## THE TASK
Find how many lines below mention "identitySk". Nothing but the number is needed.

● ● ● ●

Lemma load_or_create_once_witness :
  ∃ sk w', loadOrCreateSecretKey new_secret_key fresh_world = (Ok sk, w') ∧
    match read_vault (identity_db fresh_world) with
    | Some v => sk = identitySk v ∧ w' = fresh_world
    | None => sk = generateSecretKey (draws fresh_world)
    end ∧
    loadOrCreateSecretKey new_secret_key w' = (Ok sk, w').
Proof. apply load_or_create_once; [apply fresh_keyed|reflexivity]. Defined.

Lemma rejected_read_replaces_identity_witness :
  ∃ w' v', loadOrCreateSecretKey new_secret_key (set_faults [true] stored_world) =
      (Ok (generateSecretKey (draws stored_world)), w') ∧
    read_vault (identity_db w') = Some v' ∧
    identitySk v' = generateSecretKey (draws stored_world).
Proof.
  apply (rejected_read_replaces_identity (set_faults [true] stored_world)
    (normalize sample_payload)).
  - vm_compute. reflexivity.
  - vm_compute. reflexivity.
  - vm_compute. reflexivity.
  - reflexivity.
Defined.

Lemma fingerprint_order_independent_witness :
  fingerprintPayload (mkPayload sample_sk [mkVaultCircle "a" [] None; mkVaultCircle "b" [] None]) =
  fingerprintPayload (mkPayload sample_sk [mkVaultCircle "b" [] None; mkVaultCircle "a" [] None]).
Proof. apply fingerprint_order_independent. apply perm_swap. Defined.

● ● ● ●

## EXERCISE RESPONSE
2